Exercise goal — From the first line to the last, reproduce the records exactly as they appear below.

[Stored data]
┄┄┄┄┄┄┄┄┄┄┄┄┄┄┄┄┄┄┄┄

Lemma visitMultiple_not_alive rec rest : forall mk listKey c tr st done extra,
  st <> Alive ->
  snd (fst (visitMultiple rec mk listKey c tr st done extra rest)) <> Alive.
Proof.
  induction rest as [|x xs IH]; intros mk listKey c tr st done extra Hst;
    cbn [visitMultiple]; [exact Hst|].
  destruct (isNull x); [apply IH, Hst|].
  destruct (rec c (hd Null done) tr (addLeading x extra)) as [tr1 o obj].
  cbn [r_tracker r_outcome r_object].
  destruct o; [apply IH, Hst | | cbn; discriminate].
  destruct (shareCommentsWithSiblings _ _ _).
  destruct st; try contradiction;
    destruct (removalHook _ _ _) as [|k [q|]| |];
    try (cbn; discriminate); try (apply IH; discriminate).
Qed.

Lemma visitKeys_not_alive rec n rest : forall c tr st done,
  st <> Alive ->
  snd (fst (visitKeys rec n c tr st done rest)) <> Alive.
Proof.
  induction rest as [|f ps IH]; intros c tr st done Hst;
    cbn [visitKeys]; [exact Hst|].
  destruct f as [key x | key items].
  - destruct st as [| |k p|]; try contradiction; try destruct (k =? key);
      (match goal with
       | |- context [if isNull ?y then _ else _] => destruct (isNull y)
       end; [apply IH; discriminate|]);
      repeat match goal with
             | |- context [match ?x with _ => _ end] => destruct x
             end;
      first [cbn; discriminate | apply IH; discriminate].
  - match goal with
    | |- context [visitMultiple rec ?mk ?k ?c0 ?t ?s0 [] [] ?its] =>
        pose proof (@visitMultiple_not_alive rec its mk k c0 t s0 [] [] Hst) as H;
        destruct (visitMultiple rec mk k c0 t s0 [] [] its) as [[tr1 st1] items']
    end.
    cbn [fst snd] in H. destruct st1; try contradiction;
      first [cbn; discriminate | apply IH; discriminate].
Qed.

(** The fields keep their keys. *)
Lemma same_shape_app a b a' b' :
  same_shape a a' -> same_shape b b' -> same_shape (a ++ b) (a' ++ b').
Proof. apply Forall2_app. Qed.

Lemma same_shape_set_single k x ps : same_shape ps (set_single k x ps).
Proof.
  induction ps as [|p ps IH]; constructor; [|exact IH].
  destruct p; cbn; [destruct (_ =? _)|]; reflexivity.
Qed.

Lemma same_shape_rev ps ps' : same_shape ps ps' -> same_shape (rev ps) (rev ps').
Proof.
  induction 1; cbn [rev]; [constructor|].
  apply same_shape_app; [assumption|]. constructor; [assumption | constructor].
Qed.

┄┄┄┄┄┄┄┄┄┄┄┄┄┄┄┄┄┄┄┄

Solution to the problem —
Lemma visitMultiple_not_alive rec rest : forall mk listKey c tr st done extra,
  st <> Alive ->
  snd (fst (visitMultiple rec mk listKey c tr st done extra rest)) <> Alive.
Proof.
  induction rest as [|x xs IH]; intros mk listKey c tr st done extra Hst;
    cbn [visitMultiple]; [exact Hst|].
  destruct (isNull x); [apply IH, Hst|].
  destruct (rec c (hd Null done) tr (addLeading x extra)) as [tr1 o obj].
  cbn [r_tracker r_outcome r_object].
  destruct o; [apply IH, Hst | | cbn; discriminate].
  destruct (shareCommentsWithSiblings _ _ _).
  destruct st; try contradiction;
    destruct (removalHook _ _ _) as [|k [q|]| |];
    try (cbn; discriminate); try (apply IH; discriminate).
Qed.

Lemma visitKeys_not_alive rec n rest : forall c tr st done,
  st <> Alive ->
  snd (fst (visitKeys rec n c tr st done rest)) <> Alive.
Proof.
  induction rest as [|f ps IH]; intros c tr st done Hst;
    cbn [visitKeys]; [exact Hst|].
  destruct f as [key x | key items].
  - destruct st as [| |k p|]; try contradiction; try destruct (k =? key);
      (match goal with
       | |- context [if isNull ?y then _ else _] => destruct (isNull y)
       end; [apply IH; discriminate|]);
      repeat match goal with
             | |- context [match ?x with _ => _ end] => destruct x
             end;
      first [cbn; discriminate | apply IH; discriminate].
  - match goal with
    | |- context [visitMultiple rec ?mk ?k ?c0 ?t ?s0 [] [] ?its] =>
        pose proof (@visitMultiple_not_alive rec its mk k c0 t s0 [] [] Hst) as H;
        destruct (visitMultiple rec mk k c0 t s0 [] [] its) as [[tr1 st1] items']
    end.
    cbn [fst snd] in H. destruct st1; try contradiction;
      first [cbn; discriminate | apply IH; discriminate].
Qed.

(** The fields keep their keys. *)
Lemma same_shape_app a b a' b' :
  same_shape a a' -> same_shape b b' -> same_shape (a ++ b) (a' ++ b').
Proof. apply Forall2_app. Qed.

Lemma same_shape_set_single k x ps : same_shape ps (set_single k x ps).
Proof.
  induction ps as [|p ps IH]; constructor; [|exact IH].
  destruct p; cbn; [destruct (_ =? _)|]; reflexivity.
Qed.

Lemma same_shape_rev ps ps' : same_shape ps ps' -> same_shape (rev ps) (rev ps').
Proof.
  induction 1; cbn [rev]; [constructor|].
  apply same_shape_app; [assumption|]. constructor; [assumption | constructor].
Qed.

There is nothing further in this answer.